Updated If IBM would only commit a little more to the deal, Sun is keen to resume takeover talks again, according to Bloomberg.
It is citing two people close to the talks, which ended on April 5th. At that point IBM withdrew an offer for Sun valued at around $6.85bn or aproximately $9.40 per Sun share, after Sun terminated exclusive negotiations with IBM.
According to variously reported comments from undisclosed sources, a characteristic feature of these never-formally-admitted IBM-Sun talks, Sun wanted a much firmer commitment from IBM to complete the takeover in the face of potential anti-trust objections. A combined IBM-Sun business would dominate the server market with a near 50 per cent share, slightly more if just Unix servers are considered, and this might set anti-trust alarm bells ringing.

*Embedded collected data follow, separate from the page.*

(** the pattern of a language tag, two underscores and two letters at the
    end of the name: the two letters *)
Definition languageMatch (fileNameClean : string) : option string :=
  let n := String.length fileNameClean in
  let tag := Js.drop (n - 4) fileNameClean in
  if Nat.leb 4 n && Js.startsWith "__" tag && Js.all isLetter (Js.drop 2 tag)
  then Some (Js.drop 2 tag) else None.

(** [s.split(sep)[0]] for a separator that is not empty *)
Definition beforeFirst (sep s : string) : string :=
  match Js.cut sep s with
  | Some (b, _) => b
  | None => s
  end.

(** [sanitizeFileName]; [parse] is [path.parse], which gives the name and
    the extension of a file name. *)
Definition sanitizeFileName (parse : string -> string * string) (fileName' : string)
  : Result (string * string * string) :=
  let '(fileNameWithoutExtension, fileExtension) := parse fileName' in
  let fileNameClean := fileNameWithoutExtension in
  let '(fileNameClean, language) :=
    match languageMatch fileNameClean with
    | Some tag => (beforeFirst "__" fileNameClean, Some tag)
    | None => (fileNameClean, None)
    end in
  language ←
    match language with
    | Some tag => Ok tag
    | None =>
        if Js.truthy (mainLanguage config) then Ok (mainLanguage config)
        else Throw "❌ Main language not defined in the configuration"
    end;
  Ok (Js.trim fileNameClean, fileExtension, language).

(** [s.slice(0, -1)] *)
Definition dropLastChar (s : string) : string :=
  String.substring 0 (String.length s - 1) s.

(** [sourceFileInfo.pathTargetRelative = relative] and
    [sourceFileInfo.pathTargetAbsolute = absolute] *)
Definition withTargetPaths (sourceFileInfo : SourceFileDetails) (relative absolute : string)
  : SourceFileDetails :=
  {| base :=
       {| fileName := fileName (base sourceFileInfo);
          pathSourceRelative := pathSourceRelative (base sourceFileInfo);
          pathSourceAbsolute := pathSourceAbsolute (base sourceFileInfo);
          pathTargetRelative := Some relative;
          pathTargetAbsolute := Some absolute;
          dateModified := dateModified (base sourceFileInfo) |};
     fileNameClean := fileNameClean sourceFileInfo;
     fileExtension := fileExtension sourceFileInfo;
     language := language sourceFileInfo;
     mainFolder := mainFolder sourceFileInfo;
     parentFolder := parentFolder sourceFileInfo;
     fileType := fileType sourceFileInfo;
     size := size sourceFileInfo |}.

(** [path.join] of three parts and [path.resolve] of four *)
Variable pathJoin : string -> string -> string -> string.
Variable pathResolve : string -> string -> string -> string -> string.

(** [getTargetPath].  A type that is none of the four has no main path. *)
Definition getTargetPath (sourceFileInfo : SourceFileDetails) (basePath : string)
  : Result SourceFileDetails :=
  let docusaurusRelativePathToVault :=
    ".." +:+ sep +:+ docusaurusWebsiteDirectory config +:+ sep in
  if missing (fileType sourceFileInfo) || missing (language sourceFileInfo)
     || missing (pathSourceRelative (base sourceFileInfo))
     || missing (parentFolder sourceFileInfo) || missing (fileExtension sourceFileInfo)
     || missing (mainFolder sourceFileInfo)
  then Throw "Missing required properties on sourceFileInfo"
  else
    let type := default "" (fileType sourceFileInfo) in
    let language := default "" (language sourceFileInfo) in
    let pathSourceRelative := default "" (pathSourceRelative (base sourceFileInfo)) in
    let mainFolder := default "" (mainFolder sourceFileInfo) in
    let parentFolder := default "" (parentFolder sourceFileInfo) in
    let fileExtension := default "" (fileExtension sourceFileInfo) in
    let isMainLanguage := String.eqb language (mainLanguage config) in
    let mainPath :=
      if String.eqb type "docs" then
        if isMainLanguage then ""
        else "i18n" +:+ sep +:+ language +:+ sep +:+ "docusaurus-plugin-content-docs"
             +:+ sep +:+ "current"
      else if String.eqb type "blog" then
        if isMainLanguage then ""
        else "i18n" +:+ sep +:+ language +:+ sep +:+ "docusaurus-plugin-content-blog"
             +:+ sep +:+ "current"
      else if String.eqb type "blogMulti" then
        if isMainLanguage || negb (Js.truthy mainFolder) then ""
        else "i18n" +:+ sep +:+ language +:+ sep +:+ "docusaurus-plugin-content-blog-"
             +:+ mainFolder
      else if String.eqb type "assets" then
        "static" +:+ sep +:+ docusaurusAssetSubfolderName config
      else "" in
    let finalPathSourceRelative := pathSourceRelative in
    let finalPathSourceRelative :=
      if Js.endsWith "+" parentFolder then
        let pathParts := pop (Js.split separator finalPathSourceRelative) in
        if Nat.ltb 0 (length pathParts) then
          let lastPart := List.last pathParts "" in
          let pathParts :=
            if Js.endsWith "+" lastPart then setLast (dropLastChar lastPart) pathParts
            else pathParts in
          Js.join sep pathParts +:+ fileExtension
        else finalPathSourceRelative
      else finalPathSourceRelative in
    let finalPathSourceRelative :=
      Js.replace ("__" +:+ language) "" finalPathSourceRelative in
    let finalPathSourceRelative :=
      if Js.endsWith ".yml.md" finalPathSourceRelative
      then Js.replace ".yml.md" ".yml" finalPathSourceRelative
      else finalPathSourceRelative in
    Ok (withTargetPaths sourceFileInfo
          (pathJoin docusaurusRelativePathToVault mainPath finalPathSourceRelative)
          (pathResolve basePath docusaurusRelativePathToVault mainPath
             finalPathSourceRelative)).

Variable parse : string -> string * string.

(** [getSourceFileInfo] *)
Definition getSourceFileInfo (basePath : string) (folder : MainFolder) (file : VaultFile)
  : Result SourceFileDetails :=
  '(fileNameClean, fileExtension, language) ← sanitizeFileName parse (baseName file);
  getTargetPath
    {| base :=
         {| fileName := Some (baseName file);
            pathSourceRelative := Some (relativePath file);
            pathSourceAbsolute := Some (filePath file);
            pathTargetRelative := None;
            pathTargetAbsolute := None;
            dateModified := Some (mtime file) |};
       fileNameClean := Some fileNameClean;
       fileExtension := Some fileExtension;
       language := Some language;
       mainFolder := Some (name folder);
       parentFolder := Some (parentName file);
       fileType := Some (type folder);
       size := Some (statSize file) |}
    basePath.

(** [files.map(file => getSourceFileInfo(...))]: the first exception ends it *)
Fixpoint infoOfFiles (basePath : string) (folder : MainFolder) (files : list VaultFile)
  : Result (list SourceFileDetails) :=
  match files with
  | [] => Ok []
  | file :: rest =>
      info ← getSourceFileInfo basePath folder file;
      infos ← infoOfFiles basePath folder rest;
      Ok (info :: infos)
  end.

(** [allInfo]: [mainFolders.flatMap(folder => folder.files.map(...))] *)
Fixpoint allInfo (basePath : string) (mainFolders : list MainFolder)
  : Result (list SourceFileDetails) :=
  match mainFolders with
  | [] => Ok []
  | folder :: rest =>
      infos ← infoOfFiles basePath folder (files folder);
      more ← allInfo basePath rest;
      Ok (infos ++ more)
  end.

(** [allSourceFilesInfo] and [allSourceAssetsInfo] *)
Definition isAsset (info : SourceFileDetails) : bool :=
  match fileType info with
  | Some type => String.eqb type "assets"
  | None => false
  end.

Definition allSourceFilesInfo (infos : list SourceFileDetails) : list SourceFileDetails :=
  filter (fun info => isAsset info = false) infos.

Definition allSourceAssetsInfo (infos : list SourceFileDetails) : list SourceFileDetails :=
  filter (fun info => isAsset info = true) infos.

When Sun didn't get this assurance from IBM it walked away. If Sun indeed wanted firmer guarantees from IBM that it would pursue the deal, it indicates that Sun has nowhere else to go, both Cisco and HP having ruled themselves out of any Sun takeover deal.

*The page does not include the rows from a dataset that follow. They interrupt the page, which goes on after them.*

(** * artifact-sync: impact classification and patch application

    A shallow embedding of the Python sources under
    [vscode-extension/python]:

    - [utils/helpers.py]      : [normalize_path], [safe_join_path],
                                [resolve_repo_path];
    - [analysis/refinement.py]: [process_refinement_batch];
    - [main.py]               : the refinement loop and the final
                                deduplication of [run_analysis];
    - [analysis/fixes.py]     : [_extract_diff_content],
                                [_apply_unified_diff], [generate_fix].

    Python [str] values are modelled as [string]; a character is a code
    point in the range 0..255 (an [ascii]).  The line separators U+2028 and
    U+2029 and the Unicode digits and blanks above U+00FF are therefore
    outside the model.  Paths follow the POSIX flavour of [os.path]
    ([os.sep = "/"]). *)

From Stdlib Require Import ZArith QArith Ascii DecimalString.
From stdpp Require Import base list gmap strings.

(* ===================================================================== *)
(** ** Python string primitives                                           *)
(* ===================================================================== *)

Module PyStr.

Definition LF : ascii := "010"%char.
Definition CR : ascii := "013"%char.

Definition is_empty (s : string) : bool :=
  match s with EmptyString => true | String _ _ => false end.

(** [s.startswith(p)] *)
Definition startswith (s p : string) : bool := String.prefix p s.

(** [needle in hay] for two strings. *)
Fixpoint contains (hay needle : string) : bool :=
  String.prefix needle hay
  || match hay with
     | EmptyString => false
     | String _ t => contains t needle
     end.

(** [c.isspace()] on the code points below 256:
    TAB..CR, FS..US, SPACE, NEL and NBSP. *)
Definition isspace (c : ascii) : bool :=
  let n := nat_of_ascii c in
  ((9 <=? n)%nat && (n <=? 13)%nat) || ((28 <=? n)%nat && (n <=? 32)%nat)
  || (n =? 133)%nat || (n =? 160)%nat.

Fixpoint lstrip_by (f : ascii -> bool) (s : string) : string :=
  match s with
  | EmptyString => EmptyString
  | String c t => if f c then lstrip_by f t else s
  end.

Fixpoint rstrip_by (f : ascii -> bool) (s : string) : string :=
  match s with
  | EmptyString => EmptyString
  | String c t =>
      let t' := rstrip_by f t in
      if is_empty t' && f c then EmptyString else String c t'
  end.

(** [s.strip()] *)
Definition strip (s : string) : string := rstrip_by isspace (lstrip_by isspace s).

Definition mem_chars (chars : string) (c : ascii) : bool :=
  existsb (Ascii.eqb c) (String.list_ascii_of_string chars).

(** [s.lstrip(chars)], [s.rstrip(chars)] *)
Definition lstrip_chars (chars s : string) : string := lstrip_by (mem_chars chars) s.
Definition rstrip_chars (chars s : string) : string := rstrip_by (mem_chars chars) s.

(** The one-character line boundaries of [str.splitlines] other than CR:
    LF, VT, FF, FS, GS, RS and NEL. *)
Definition is_linebreak (c : ascii) : bool :=
  let n := nat_of_ascii c in
  (n =? 10)%nat || (n =? 11)%nat || (n =? 12)%nat || (n =? 28)%nat
  || (n =? 29)%nat || (n =? 30)%nat || (n =? 133)%nat.

(** [splitlines_from keepends s cur]: the lines of [cur ++ s], where [cur]
    is the part of the current line already read. *)
Fixpoint splitlines_from (keepends : bool) (s cur : string) : list string :=
  match s with
  | EmptyString => if is_empty cur then [] else [cur]
  | String c t =>
      if Ascii.eqb c CR then
        match t with
        | String c2 t2 =>
            if Ascii.eqb c2 LF then
              (if keepends then cur +:+ String c (String c2 EmptyString) else cur)
                :: splitlines_from keepends t2 EmptyString
            else
              (if keepends then cur +:+ String c EmptyString else cur)
                :: splitlines_from keepends t EmptyString
        | EmptyString =>
            (if keepends then cur +:+ String c EmptyString else cur)
              :: splitlines_from keepends t EmptyString
        end
      else if is_linebreak c then
        (if keepends then cur +:+ String c EmptyString else cur)
          :: splitlines_from keepends t EmptyString
      else splitlines_from keepends t (cur +:+ String c EmptyString)
  end.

However, by this afternoon, CNBC was reporting that IBM was no longer interested in a deal, precisely because of the scrutiny it would likely attract.
Other reports said IBM objected to termination pay arrangements for Sun founder and chairman Scott McNealy and CEO Jonathan Schwartz'. These were said to be worth three times more than their annual pay, or a cool $3m for the pony tailed one.
It was also reported that a Schwartz faction was in favour of the tabled IBM deal while a McNealy one wasn't. Schwartz did vote with the rest of Sun's board to walk away, however. Another report said Sun couldn't provide a satisfactory valuation of its software assets to IBM, and yet another one said recent active investor in Sun, Southeastern Asset Management, would lose money on its investment at IBM's supposed offer price.
This all looks like we're having to work out the shape of an elephant from leaked microscopic views of bits of it. Now we have what may be another careful leak saying Sun would be happy to talk some more, if IBM would just make a stronger commitment to finishing the deal. If true, that would indicate Sun's board is now willing to accept a lower offer price and confirm Sun is in a bind with only one exit, the big blue one. Are we looking at $6bn or even less now?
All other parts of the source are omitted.